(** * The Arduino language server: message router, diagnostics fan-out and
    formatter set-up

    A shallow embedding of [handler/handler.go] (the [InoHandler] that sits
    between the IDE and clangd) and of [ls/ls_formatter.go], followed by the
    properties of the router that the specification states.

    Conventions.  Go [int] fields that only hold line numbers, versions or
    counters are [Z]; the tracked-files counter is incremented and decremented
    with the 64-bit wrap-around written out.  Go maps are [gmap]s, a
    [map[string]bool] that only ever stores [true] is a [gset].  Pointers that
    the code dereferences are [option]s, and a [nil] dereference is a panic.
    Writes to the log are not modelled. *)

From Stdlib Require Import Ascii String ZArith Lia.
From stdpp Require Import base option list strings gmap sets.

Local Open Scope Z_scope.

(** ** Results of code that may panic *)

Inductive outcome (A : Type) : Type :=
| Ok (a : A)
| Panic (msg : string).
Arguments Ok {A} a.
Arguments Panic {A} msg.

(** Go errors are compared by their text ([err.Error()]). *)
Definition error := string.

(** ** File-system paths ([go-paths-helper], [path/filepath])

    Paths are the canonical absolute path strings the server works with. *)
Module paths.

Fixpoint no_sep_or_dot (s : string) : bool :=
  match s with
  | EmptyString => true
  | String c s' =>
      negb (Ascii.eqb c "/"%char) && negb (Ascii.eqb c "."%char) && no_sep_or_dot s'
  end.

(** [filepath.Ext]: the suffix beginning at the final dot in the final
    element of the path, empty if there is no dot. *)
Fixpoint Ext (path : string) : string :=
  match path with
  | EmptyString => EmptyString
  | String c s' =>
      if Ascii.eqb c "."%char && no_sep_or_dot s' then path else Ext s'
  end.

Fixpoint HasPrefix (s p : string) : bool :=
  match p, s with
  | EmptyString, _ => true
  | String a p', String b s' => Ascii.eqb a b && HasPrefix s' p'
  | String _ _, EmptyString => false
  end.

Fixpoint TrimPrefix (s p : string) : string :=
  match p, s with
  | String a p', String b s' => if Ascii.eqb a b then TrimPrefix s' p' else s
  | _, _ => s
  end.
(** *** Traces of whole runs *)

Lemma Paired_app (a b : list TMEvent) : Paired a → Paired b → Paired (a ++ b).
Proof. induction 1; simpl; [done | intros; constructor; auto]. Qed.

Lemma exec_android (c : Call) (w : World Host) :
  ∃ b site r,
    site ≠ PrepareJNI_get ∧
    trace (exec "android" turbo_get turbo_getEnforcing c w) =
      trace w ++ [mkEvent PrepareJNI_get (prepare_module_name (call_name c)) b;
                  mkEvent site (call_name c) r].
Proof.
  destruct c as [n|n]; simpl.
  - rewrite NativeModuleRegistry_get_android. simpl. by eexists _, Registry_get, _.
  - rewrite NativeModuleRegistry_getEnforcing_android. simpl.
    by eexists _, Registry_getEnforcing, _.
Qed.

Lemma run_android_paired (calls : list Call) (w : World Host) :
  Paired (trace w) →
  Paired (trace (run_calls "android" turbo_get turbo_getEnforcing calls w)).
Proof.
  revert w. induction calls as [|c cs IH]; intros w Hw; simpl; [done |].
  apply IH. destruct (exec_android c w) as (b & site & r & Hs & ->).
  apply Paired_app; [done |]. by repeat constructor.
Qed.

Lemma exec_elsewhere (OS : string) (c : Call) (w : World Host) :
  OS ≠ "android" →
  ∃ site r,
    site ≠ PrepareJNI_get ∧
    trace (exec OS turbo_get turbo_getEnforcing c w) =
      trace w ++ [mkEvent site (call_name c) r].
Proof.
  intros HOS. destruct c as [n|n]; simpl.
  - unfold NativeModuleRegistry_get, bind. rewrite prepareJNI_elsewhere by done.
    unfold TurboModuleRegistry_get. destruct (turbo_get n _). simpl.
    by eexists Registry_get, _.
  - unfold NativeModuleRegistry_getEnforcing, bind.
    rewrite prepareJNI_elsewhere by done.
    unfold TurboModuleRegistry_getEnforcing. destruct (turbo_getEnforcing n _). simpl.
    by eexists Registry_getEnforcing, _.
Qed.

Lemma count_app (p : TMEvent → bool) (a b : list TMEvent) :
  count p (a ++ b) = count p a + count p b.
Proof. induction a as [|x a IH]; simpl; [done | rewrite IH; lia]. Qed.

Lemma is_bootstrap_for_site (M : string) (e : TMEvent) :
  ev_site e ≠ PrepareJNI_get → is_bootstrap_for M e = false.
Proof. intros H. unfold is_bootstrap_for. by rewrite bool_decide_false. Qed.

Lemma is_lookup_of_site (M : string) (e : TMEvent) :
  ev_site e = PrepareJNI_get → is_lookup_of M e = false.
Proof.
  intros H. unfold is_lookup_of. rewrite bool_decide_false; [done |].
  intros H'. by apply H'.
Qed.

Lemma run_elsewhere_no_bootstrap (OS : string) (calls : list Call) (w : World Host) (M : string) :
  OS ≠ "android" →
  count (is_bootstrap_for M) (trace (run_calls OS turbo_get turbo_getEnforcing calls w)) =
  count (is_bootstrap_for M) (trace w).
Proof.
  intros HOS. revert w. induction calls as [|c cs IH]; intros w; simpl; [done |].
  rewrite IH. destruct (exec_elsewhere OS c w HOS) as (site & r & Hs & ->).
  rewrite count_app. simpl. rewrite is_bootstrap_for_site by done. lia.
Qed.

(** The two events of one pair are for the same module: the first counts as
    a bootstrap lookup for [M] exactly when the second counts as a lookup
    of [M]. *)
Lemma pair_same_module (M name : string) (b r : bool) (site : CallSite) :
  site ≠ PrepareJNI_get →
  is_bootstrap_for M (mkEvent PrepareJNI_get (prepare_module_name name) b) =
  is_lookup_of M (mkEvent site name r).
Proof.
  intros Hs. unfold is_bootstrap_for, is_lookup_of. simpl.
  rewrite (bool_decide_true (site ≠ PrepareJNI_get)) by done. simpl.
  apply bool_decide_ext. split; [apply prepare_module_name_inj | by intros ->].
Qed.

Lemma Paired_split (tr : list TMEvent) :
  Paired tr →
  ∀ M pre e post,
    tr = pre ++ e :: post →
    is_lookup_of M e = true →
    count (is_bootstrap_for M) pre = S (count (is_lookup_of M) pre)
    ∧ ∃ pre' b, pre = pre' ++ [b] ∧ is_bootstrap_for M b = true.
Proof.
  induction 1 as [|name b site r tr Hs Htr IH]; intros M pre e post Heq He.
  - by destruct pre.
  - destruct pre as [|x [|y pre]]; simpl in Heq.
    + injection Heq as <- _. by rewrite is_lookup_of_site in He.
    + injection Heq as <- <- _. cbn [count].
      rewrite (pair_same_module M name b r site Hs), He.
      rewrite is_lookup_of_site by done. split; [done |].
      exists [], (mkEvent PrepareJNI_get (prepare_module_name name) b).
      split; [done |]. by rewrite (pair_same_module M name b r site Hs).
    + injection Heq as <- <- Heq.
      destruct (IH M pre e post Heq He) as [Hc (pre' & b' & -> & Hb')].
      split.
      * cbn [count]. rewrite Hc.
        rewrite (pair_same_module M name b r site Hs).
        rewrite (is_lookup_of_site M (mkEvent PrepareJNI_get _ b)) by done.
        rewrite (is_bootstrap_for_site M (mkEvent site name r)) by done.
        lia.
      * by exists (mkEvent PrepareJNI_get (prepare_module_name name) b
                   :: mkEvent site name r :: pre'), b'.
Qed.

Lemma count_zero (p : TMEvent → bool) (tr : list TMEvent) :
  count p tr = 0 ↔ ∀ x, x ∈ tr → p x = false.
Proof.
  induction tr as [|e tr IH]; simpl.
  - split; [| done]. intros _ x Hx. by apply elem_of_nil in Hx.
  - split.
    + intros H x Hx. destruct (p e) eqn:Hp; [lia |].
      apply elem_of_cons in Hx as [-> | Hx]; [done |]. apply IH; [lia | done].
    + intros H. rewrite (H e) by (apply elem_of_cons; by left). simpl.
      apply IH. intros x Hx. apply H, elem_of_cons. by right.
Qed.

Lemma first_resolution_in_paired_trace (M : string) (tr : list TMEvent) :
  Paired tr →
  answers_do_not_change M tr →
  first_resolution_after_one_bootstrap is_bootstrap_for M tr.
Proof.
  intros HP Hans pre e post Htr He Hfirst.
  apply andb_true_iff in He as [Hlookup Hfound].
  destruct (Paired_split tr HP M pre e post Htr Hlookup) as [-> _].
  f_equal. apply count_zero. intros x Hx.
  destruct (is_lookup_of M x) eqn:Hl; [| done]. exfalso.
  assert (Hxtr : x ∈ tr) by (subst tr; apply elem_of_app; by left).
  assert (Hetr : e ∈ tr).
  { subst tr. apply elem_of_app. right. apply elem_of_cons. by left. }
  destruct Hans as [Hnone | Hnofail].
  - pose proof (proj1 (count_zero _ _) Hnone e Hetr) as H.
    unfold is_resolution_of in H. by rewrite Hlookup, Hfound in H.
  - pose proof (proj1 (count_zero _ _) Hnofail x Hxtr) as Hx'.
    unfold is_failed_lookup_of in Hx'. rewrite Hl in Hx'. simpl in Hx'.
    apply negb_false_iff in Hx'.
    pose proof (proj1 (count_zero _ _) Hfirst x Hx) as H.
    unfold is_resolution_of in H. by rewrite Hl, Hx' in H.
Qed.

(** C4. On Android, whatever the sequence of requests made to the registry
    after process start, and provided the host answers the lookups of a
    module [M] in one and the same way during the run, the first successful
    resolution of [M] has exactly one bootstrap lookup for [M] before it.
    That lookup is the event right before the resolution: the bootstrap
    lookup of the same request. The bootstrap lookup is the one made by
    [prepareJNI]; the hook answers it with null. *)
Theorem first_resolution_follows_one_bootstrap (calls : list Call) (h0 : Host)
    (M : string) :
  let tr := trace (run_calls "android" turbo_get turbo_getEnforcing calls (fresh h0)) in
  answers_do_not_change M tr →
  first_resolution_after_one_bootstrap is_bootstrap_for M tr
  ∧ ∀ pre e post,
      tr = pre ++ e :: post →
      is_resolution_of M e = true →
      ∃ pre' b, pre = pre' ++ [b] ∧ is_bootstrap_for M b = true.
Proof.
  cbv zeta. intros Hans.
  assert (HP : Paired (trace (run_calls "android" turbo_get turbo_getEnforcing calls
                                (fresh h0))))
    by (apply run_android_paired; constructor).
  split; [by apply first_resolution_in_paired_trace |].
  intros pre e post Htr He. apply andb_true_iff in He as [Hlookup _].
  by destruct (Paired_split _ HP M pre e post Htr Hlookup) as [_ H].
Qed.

EXERCISE DIRECTIONS —
What you should output is every line of the records above, from the first through the line containing "numbers, versions or", unchanged.

OUTPUT BELOW —
(** * The Arduino language server: message router, diagnostics fan-out and
    formatter set-up

    A shallow embedding of [handler/handler.go] (the [InoHandler] that sits
    between the IDE and clangd) and of [ls/ls_formatter.go], followed by the
    properties of the router that the specification states.

    Conventions.  Go [int] fields that only hold line numbers, versions or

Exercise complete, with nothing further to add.